Environnement : inquiétudes au sujet de la mer Caspienne

En une dizaine d’années, le niveau de la mer Caspienne a considérablement baissé. Entre les conséquences du changement climatique et la pollution, le devenir de ce grand lac suscite aujourd’hui de nombreuses interrogations.

 

Selon Ramiz Mammadov, directeur de l’Institut de Géographie de l’Académie National des Sciences d’Azerbaïdjan, le niveau de la mer Caspienne a baissé de 28 mètres durant les dix dernières années. Pour les spécialistes, cette chute sévère serait l’une des conséquences du changement climatique.

 

Les modifications relevées sont en effet directement liées aux fluctuations climatiques qui touchent les affluents de la mer Caspienne, ces derniers jouant un rôle capital dans son équilibre hydrique.

 

« Chaque mer a son propre équilibre hydrique constitué à partir des rivières qui y sont rattachées, des précipitations et de l’évaporation de l’eau » a rappelé Mammadov avant d’ajouter « Tout changement dans cet équilibre va causer des alternances dans le niveau de l’eau ».

 

On pourrait citer en exemple le cas de la rivière Volga, qui reste une source d’eau très importante pour la mer Caspienne.
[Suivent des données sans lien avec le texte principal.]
(** What one epoch of [simulate_parallel] leaves behind when it returns. *)
Lemma parallel_epoch_Returned `{DiseaseSettings} (schedule : Z → EpochSchedule)
    (st : Statics) (individual_count : Z) (m : gmap Z (list Z)) (e : Z)
    (w w' : World) (stats stats' : list (Z * Z)) :
  parallel_epoch schedule st individual_count m e (w, stats) = Returned (w', stats') →
  ∃ hit infected,
    stats' = stats ++ [(hit, infected)]
    ∧ length (individuals w') = length (individuals w)
    ∧ Forall2 progresses (individuals w) (individuals w')
    ∧ hit = tally counted_hit (individuals w') (seq 0 (Z.to_nat (max_index st)))
    ∧ infected = tally is_infected (individuals w') (seq 0 (Z.to_nat (max_index st))).
Proof.
  unfold parallel_epoch, omp_for_static. intros Hrun.
  destruct (decide (0 < chunk st)%Z) as [Hchunk|Hchunk]; [|done].
  outcome_inv Hrun. rename a into w1.
  outcome_inv Hrun. destruct a as [w2 log].
  outcome_inv Hrun. destruct a as [w3 [hit infected]].
  injection Hrun as <- <-. exists hit, infected. split; [done|].
  pose proof (movement_phase_parallel_progresses _ _ _ _
                (iteration_order_NoDup _ _) Hrun_step) as H1.
  pose proof (infection_phase_parallel_kept_or_infected _ _ _ _ _ Hrun_step0) as H2.
  unfold advance_phase_parallel in Hrun_step1.
  pose proof (advance_loop_progresses _ _ _ _ _
                (iteration_order_NoDup _ _) Hrun_step1) as H3.
  destruct (advance_loop_spec _ _ _ _ _ _ _
              (iteration_order_NoDup _ _) Hrun_step1) as (_ & _ & _ & Hh & Hi).
  split; [|split; [|split]].
  - apply Forall2_length in H1, H2, H3. congruence.
  - eapply Forall2_progresses_trans; [exact H1|].
    eapply Forall2_progresses_trans.
    + eapply Forall2_impl; [exact H2|]. apply kept_or_infected_progresses.
    + eapply Forall2_impl; [exact H3|]. by intros ? ? [? _].
  - rewrite Hh, Z.add_0_l. apply tally_Permutation, iteration_order_Permutation.
  - rewrite Hi, Z.add_0_l. apply tally_Permutation, iteration_order_Permutation.
Qed.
Sa capacité a perdu 100 km3 en quelques années, passant de 300 km3 à 200 km3. Une diminution qui a forcément des répercussions désastreuses sur l’état de la mer Caspienne.

 

Une pollution qui prend de l’ampleur

 

Si la mer Caspienne perd aujourd’hui de son niveau, elle est également victime d’une forte pollution qui ne cesse d’aller crescendo avec les années. « La situation critique de la mer Caspienne est connectée au vaste développement de l’économie industrielle de la région Caspienne » a averti Ramiz Mammadov.

 

Le directeur de l’Institut de Géographie de l’Académie National des Sciences d’Azerbaïdjan incrimine notamment les nombreux pesticides utilisés dans l’agriculture durant l’ère Soviétique, reversés ensuite dans les affluents de la mer Caspienne pour ensuite venir la polluer.

 

Afin de préserver l’état du plus grand lac salé du monde, Mammadov préconise de lancer un programme qui superviserait l’endroit dans son ensemble à l’aide de satellites et d’appareils d’observation au sol. Ce programme permettrait alors d’avoir des informations constantes l’état écologique de la mer Caspienne et d’agir plus rapidement face aux difficultés environnementales rencontrées.